The image of the public library is constantly changing, and their online services continue to grow. Usage of the library's home page grew by 17% during the past 12 months. It has been estimated that the current average length of a visit to the library's homepage is approximately 20 minutes. The library wants to take a sample to statistically estimate this mean. How large will the sample need to be to estimate the mean within 0.22 of 1 standard deviation with 0.9 confidence? (Round you answer up to the nearest whole number.)

To determine the sample size needed to estimate the mean within 0.22 of 1 standard deviation with 0.9 confidence, you can use the formula for the required sample size, which is:

n = (Z * σ / E)^2

Where:
n = sample size
Z = Z-score corresponding to the desired confidence level (0.9), which can be looked up from the standard normal distribution table. For a 0.9 confidence level, the corresponding Z-score is approximately 1.645.
σ = standard deviation of the population (unknown in this case, so we will use a conservative estimate)
E = maximum error (0.22 of 1 standard deviation)

Since the standard deviation of the population is unknown, we need to estimate it. Therefore, we can use a conservative estimate of 0.5 (which is typically larger than the actual standard deviation) to ensure a larger sample size, making the estimate more reliable.

Plugging in the values into the formula:

n = (1.645 * 0.5 / 0.22)^2

n ≈ (0.8225 / 0.22)^2

n ≈ 3.74^2

n ≈ 13.99

Rounding up to the nearest whole number:

n ≈ 14

Hence, the sample size needed to estimate the mean within 0.22 of 1 standard deviation with 0.9 confidence is 14.

To find the sample size needed to estimate the mean within a certain range with a desired level of confidence, we can use the formula:

n = (Z * σ / E)²

Where:
n = sample size
Z = Z-score corresponding to the desired confidence level (in this case, 0.9)
σ = standard deviation
E = margin of error (0.22 standard deviations in this case)

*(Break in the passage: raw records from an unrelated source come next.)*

(** * Response executor: dispatch and execution tracking

    A shallow embedding of [response_executor.c] / [response_executor.h].

    - C integers are [Z] values, with the conversions of the source written
      out ([wrap_u32], [wrap_u64], [wrap_s32]).
    - The C enums are [Z] constants: a request can carry any [int] in its
      [type] field, which is what the [default] branch of the dispatcher is for.
    - The process-wide [subsystem_state] is a record passed explicitly.
    - Every call that leaves the translation unit's pure logic (the
      controller functions, [system], [time], [usleep], the pthread calls) is an
      [Op]; executing it appends the operation and the value it returned to the
      [World], the log of effects.  What an operation returns is decided by an
      [oracle] that sees the whole history, so that every combination of step
      outcomes can be produced.  The stub bodies that the source gives to its
      controller functions are the instance [stub_oracle].
    - Console output ([printf]) is not modelled. *)

From Stdlib Require Import ZArith List String Bool Lia.
Import ListNotations.
Local Open Scope string_scope.
Local Open Scope list_scope.
Local Open Scope Z_scope.

(** ** Machine integers *)

Definition wrap_u32 (z : Z) : Z := z mod 2 ^ 32.
Definition wrap_u64 (z : Z) : Z := z mod 2 ^ 64.
Definition wrap_s32 (z : Z) : Z := (z + 2 ^ 31) mod 2 ^ 32 - 2 ^ 31.
Definition wrap_s64 (z : Z) : Z := (z + 2 ^ 63) mod 2 ^ 64 - 2 ^ 63.

(** ** Enumerations of response_executor.h *)

Definition RESPONSE_LOCKDOWN : Z := 1.
Definition RESPONSE_NETWORK_ISOLATE : Z := 2.
Definition RESPONSE_SERVICE_FAILOVER : Z := 3.
Definition RESPONSE_EVACUATION : Z := 4.
Definition RESPONSE_BACKUP_ACTIVATE : Z := 5.
Definition RESPONSE_COMMS_PRIORITY : Z := 6.
Definition RESPONSE_PARTIAL_CONTAIN : Z := 7.
Definition RESPONSE_FULL_RECOVERY : Z := 8.

Definition MODE_NORMAL : Z := 0.

Definition RESPONSE_SUCCESS : Z := 0.
Definition RESPONSE_ERROR_INIT_FAILED : Z := -1.
Definition RESPONSE_ERROR_INVALID_PARAM : Z := -2.
Definition RESPONSE_ERROR_CRITICAL_FAILURE : Z := -99.

Definition AUTH_LEVEL_5 : Z := 5.

(** ** Structures *)

Record integrated_response_t : Type := mk_response {
  type : Z;
  severity : Z;
  target_zones : Z;
  duration : Z;
  auth_level : Z;
  trigger_event : string;
  timestamp : Z;
  retry_count : Z;
  timeout_seconds : Z
}.

Record execution_report_t : Type := mk_report {
  response_id : Z;
  overall_result : Z;
  start_time : Z;
  end_time : Z;
  sub_operations : Z;
  success_count : Z;
  failed_count : Z;
  warning_count : Z;
  system_mode : Z;
  status_summary : string;
  error_details : string
}.

(** The anonymous static struct [subsystem_state].  The mutex is a flag:
    [lock_held] is true while some dispatch owns it. *)
Record subsystem_state_t : Type := mk_state {
  initialized : bool;
  emergency_mode : bool;
  current_level : Z;
  last_report : execution_report_t;
  lock_held : bool
}.

(** [memset (&report, 0, sizeof report)] *)
Definition zero_report : execution_report_t :=
  mk_report 0 0 0 0 0 0 0 0 MODE_NORMAL "" "".

(** [subsystem_state = {0}] *)
Definition initial_state : subsystem_state_t :=
  mk_state false false 0 zero_report false.

Definition set_response_id (v : Z) (p : execution_report_t) : execution_report_t :=
  mk_report v (overall_result p) (start_time p) (end_time p) (sub_operations p)
    (success_count p) (failed_count p) (warning_count p) (system_mode p)
    (status_summary p) (error_details p).

Definition set_overall_result (v : Z) (p : execution_report_t) : execution_report_t :=
  mk_report (response_id p) v (start_time p) (end_time p) (sub_operations p)
    (success_count p) (failed_count p) (warning_count p) (system_mode p)
    (status_summary p) (error_details p).

Definition set_start_time (v : Z) (p : execution_report_t) : execution_report_t :=
  mk_report (response_id p) (overall_result p) v (end_time p) (sub_operations p)
    (success_count p) (failed_count p) (warning_count p) (system_mode p)
    (status_summary p) (error_details p).

Definition set_end_time (v : Z) (p : execution_report_t) : execution_report_t :=
  mk_report (response_id p) (overall_result p) (start_time p) v (sub_operations p)
    (success_count p) (failed_count p) (warning_count p) (system_mode p)
    (status_summary p) (error_details p).

Definition set_sub_operations (v : Z) (p : execution_report_t) : execution_report_t :=
  mk_report (response_id p) (overall_result p) (start_time p) (end_time p) v
    (success_count p) (failed_count p) (warning_count p) (system_mode p)
    (status_summary p) (error_details p).

Definition set_status_summary (v : string) (p : execution_report_t) : execution_report_t :=
  mk_report (response_id p) (overall_result p) (start_time p) (end_time p)
    (sub_operations p) (success_count p) (failed_count p) (warning_count p)
    (system_mode p) v (error_details p).

Definition with_initialized (b : bool) (s : subsystem_state_t) : subsystem_state_t :=
  mk_state b (emergency_mode s) (current_level s) (last_report s) (lock_held s).

Definition with_emergency_mode (b : bool) (s : subsystem_state_t) : subsystem_state_t :=
  mk_state (initialized s) b (current_level s) (last_report s) (lock_held s).

Definition with_current_level (v : Z) (s : subsystem_state_t) : subsystem_state_t :=
  mk_state (initialized s) (emergency_mode s) v (last_report s) (lock_held s).

Definition with_last_report (p : execution_report_t) (s : subsystem_state_t) : subsystem_state_t :=
  mk_state (initialized s) (emergency_mode s) (current_level s) p (lock_held s).

Definition with_lock_held (b : bool) (s : subsystem_state_t) : subsystem_state_t :=
  mk_state (initialized s) (emergency_mode s) (current_level s) (last_report s) b.

(** A write through [subsystem_state.last_report.field]. *)
Definition update_report (f : execution_report_t -> execution_report_t)
    (s : subsystem_state_t) : subsystem_state_t :=
  with_last_report (f (last_report s)) s.

(** ** External operations *)

(** The command lines handed to [system]. *)
Inductive command : Type :=
| CmdFlushChain
| CmdNewChain
| CmdDropZone (i : Z)
| CmdApplyChain
| CmdStopService (name : string)
| CmdStartBackup (name : string).

(** ["%d"] for the loop counter of the zone loop, [0 <= i < 32]. *)
Definition digit (d : Z) : string :=
  String (Ascii.ascii_of_N (Z.to_N (48 + d))) EmptyString.

Definition decimal (i : Z) : string :=
  if i <? 10 then digit i else (digit (i / 10) ++ digit (i mod 10))%string.

Definition render (c : command) : string :=
  match c with
  | CmdFlushChain => "iptables -F CASSIE_EMERGENCY"
  | CmdNewChain => "iptables -N CASSIE_EMERGENCY"
  | CmdDropZone i =>
      ("iptables -A CASSIE_EMERGENCY -s 10.0." ++ decimal i ++ ".0/24 -j DROP")%string
  | CmdApplyChain => "iptables -I FORWARD -j CASSIE_EMERGENCY"
  | CmdStopService name => ("systemctl stop " ++ name)%string
  | CmdStartBackup name => ("systemctl start " ++ name ++ "-backup")%string
  end.

Inductive Op : Type :=
| OpSystem (c : command)
| OpTime
| OpUsleep (usec : Z)
| OpLockdownPhysicalAccess (zones duration : Z)
| OpIsolateNetworkSegments (zones severity : Z)
| OpStopNonCriticalServices (zones : Z)
| OpEnhanceSurveillance (zones : Z)
| OpUnlockEvacuationRoutes (zones : Z)
| OpActivateEvacuationLights (zones : Z)
| OpPowerDownNonEssential (zones : Z)
| OpEnableEmergencyComms
| OpActivateEmergencyBackups (severity : Z)
| OpExecutePartialContainment (response : integrated_response_t)
| OpExecuteRecoverySequence (response : integrated_response_t)
| OpCheckHardwareReadiness
| OpInitNetworkSubsystem
| OpInitAccessControl
| OpRestoreNormalAccess
| OpCleanupNetworkRules
| OpStopEmergencyServices
| OpMutexInit
| OpMutexLock
| OpMutexUnlock
| OpMutexDestroy
| OpThreadCreate (arg : integrated_response_t)
| OpThreadDetach.

(** The C type of what an operation returns. *)
Inductive ctype : Type := CVoid | CInt | CBool | CTimeT.

Definition op_type (op : Op) : ctype :=
  match op with
  | OpTime => CTimeT
  | OpCheckHardwareReadiness => CBool
  | OpActivateEvacuationLights _ | OpPowerDownNonEssential _
  | OpEnableEmergencyComms | OpRestoreNormalAccess | OpCleanupNetworkRules
  | OpStopEmergencyServices => CVoid
  | _ => CInt
  end.

Definition coerce (t : ctype) (z : Z) : Z :=
  match t with
  | CVoid => 0
  | CInt => wrap_s32 z
  | CBool => if z =? 0 then 0 else 1
  | CTimeT => wrap_s64 z
  end.

(** The log of effects: each operation with the value it returned. *)
Definition World : Type := list (Op * Z).

Definition Oracle : Type := World -> Op -> Z.

(** Computations over the world. *)
Definition M (A : Type) : Type := World -> A * World.

Definition ret {A : Type} (a : A) : M A := fun w => (a, w).

Definition bind {A B : Type} (m : M A) (k : A -> M B) : M B :=
  fun w => let (a, w') := m w in k a w'.

Notation "x <- m ;; k" := (bind m (fun x => k))
  (at level 61, m at next level, right associativity).
Notation "m ;;; k" := (bind m (fun _ => k))
  (at level 61, right associativity).

(** The operations of [w], oldest first, without their results. *)
Definition ops_of (w : World) : list Op := map fst w.

Section WithOracle.

Variable oracle : Oracle.

Definition call (op : Op) : M Z :=
  fun w => let rc := coerce (op_type op) (oracle w op) in (rc, w ++ [(op, rc)]).

(** *** Sequence handlers *)

(** The locals of [execute_lockdown_sequence] when it returns:
    [(result, success_ops, total_ops)]. *)
Definition execute_lockdown_sequence_locals (response : integrated_response_t)
    : M (Z * Z * Z) :=
  let result := 0 in
  let success_ops := 0 in
  let total_ops := 0 in
  let total_ops := wrap_u32 (total_ops + 1) in
  rc <- call (OpLockdownPhysicalAccess (target_zones response) (duration response)) ;;
  let '(result, success_ops) :=
    if rc =? 0 then (result, wrap_u32 (success_ops + 1)) else (-1, success_ops) in
  let total_ops := wrap_u32 (total_ops + 1) in
  rc <- call (OpIsolateNetworkSegments (target_zones response) (severity response)) ;;
  let '(result, success_ops) :=
    if rc =? 0 then (result, wrap_u32 (success_ops + 1)) else (-2, success_ops) in
  let total_ops := wrap_u32 (total_ops + 1) in
  rc <- call (OpStopNonCriticalServices (target_zones response)) ;;
  let '(result, success_ops) :=
    if rc =? 0 then (result, wrap_u32 (success_ops + 1)) else (-3, success_ops) in
  let total_ops := wrap_u32 (total_ops + 1) in
  rc <- call (OpEnhanceSurveillance (target_zones response)) ;;
  let success_ops := if rc =? 0 then wrap_u32 (success_ops + 1) else success_ops in
  ret (result, success_ops, total_ops).

(** Only [result] leaves the function; the tallies are printed and dropped. *)
Definition execute_lockdown_sequence (response : integrated_response_t) : M Z :=
  locals <- execute_lockdown_sequence_locals response ;;
  ret (fst (fst locals)).

(** [response->target_zones & (1 << i)].  For [i = 31] the shift leaves the
    range of [int]; the two's complement result converts to the top bit of the
    unsigned mask, which is what [wrap_u32] gives. *)
Definition zone_selected (zones i : Z) : bool :=
  negb (Z.land zones (wrap_u32 (Z.shiftl 1 i)) =? 0).

(** The body of [for (int i = 0; i < 32; i++)], [remaining] iterations from [i]. *)
Fixpoint isolation_loop (remaining : nat) (i : Z) (zones : Z) (result : Z) : M Z :=
  match remaining with
  | O => ret result
  | S n =>
      if zone_selected zones i then
        rc <- call (OpSystem (CmdDropZone i)) ;;
        isolation_loop n (i + 1) zones (if negb (rc =? 0) then -1 else result)
      else isolation_loop n (i + 1) zones result
  end.

Definition execute_network_isolation (response : integrated_response_t) : M Z :=
  let result := 0 in
  call (OpSystem CmdFlushChain) ;;;
  call (OpSystem CmdNewChain) ;;;
  result <- isolation_loop 32 0 (target_zones response) result ;;
  call (OpSystem CmdApplyChain) ;;;
  ret result.

Definition critical_services : list string :=
  ["cassie-core"; "auth-service"; "network-monitor"; "database-service"]%string.

(** The loop over [critical_services], up to the terminating [NULL]. *)
Fixpoint failover_loop (services : list string) (result : Z) : M Z :=
  match services with
  | [] => ret result
  | name :: rest =>
      rc <- call (OpSystem (CmdStopService name)) ;;
      let result := if rc =? 0 then result else -1 in
      rc <- call (OpSystem (CmdStartBackup name)) ;;
      let result := if rc =? 0 then result else -2 in
      call (OpUsleep 500000) ;;;
      failover_loop rest result
  end.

To calculate the sample size, we need to determine the standard deviation (σ). Given that the length of a visit to the library's homepage has not been provided, we cannot directly calculate the standard deviation. However, we can use the current estimate of the mean visit length to estimate the standard deviation.

Since the average visit length is approximately 20 minutes, we can assume that the data follows a normal distribution. To estimate the standard deviation, we can use the formula:

σ ≈ σ = range / 4

Where range is the difference between the maximum and minimum values of the data. However, since we don't have the range, we can use a conservative estimate of the range based on the given data.

Let's assume the maximum possible visit length is 60 minutes and the minimum possible visit length is 0 minutes. Therefore, the estimated range is 60 - 0 = 60 minutes.

Using this estimated range, we can calculate the estimated standard deviation:

σ ≈ σ = 60 / 4 = 15 minutes

Now that we have an estimate for the standard deviation, we can proceed to calculate the sample size:

n = (Z * σ / E)²
n = (Z * 15 / (0.22 * 15))²

Next, we need to find the Z-score corresponding to a confidence level of 0.9. We can use a Z-table or a calculator to find this value. The Z-score for a 0.9 confidence level is approximately 1.645.

Using this value, we can calculate the sample size:

n = (1.645 * 15 / (0.22 * 15))²
n = (1.645 / 0.22)²
n ≈ 56.01

Finally, rounding up to the nearest whole number:

n ≈ 57

Therefore, the sample size needed to estimate the mean within 0.22 of 1 standard deviation with 0.9 confidence is 57.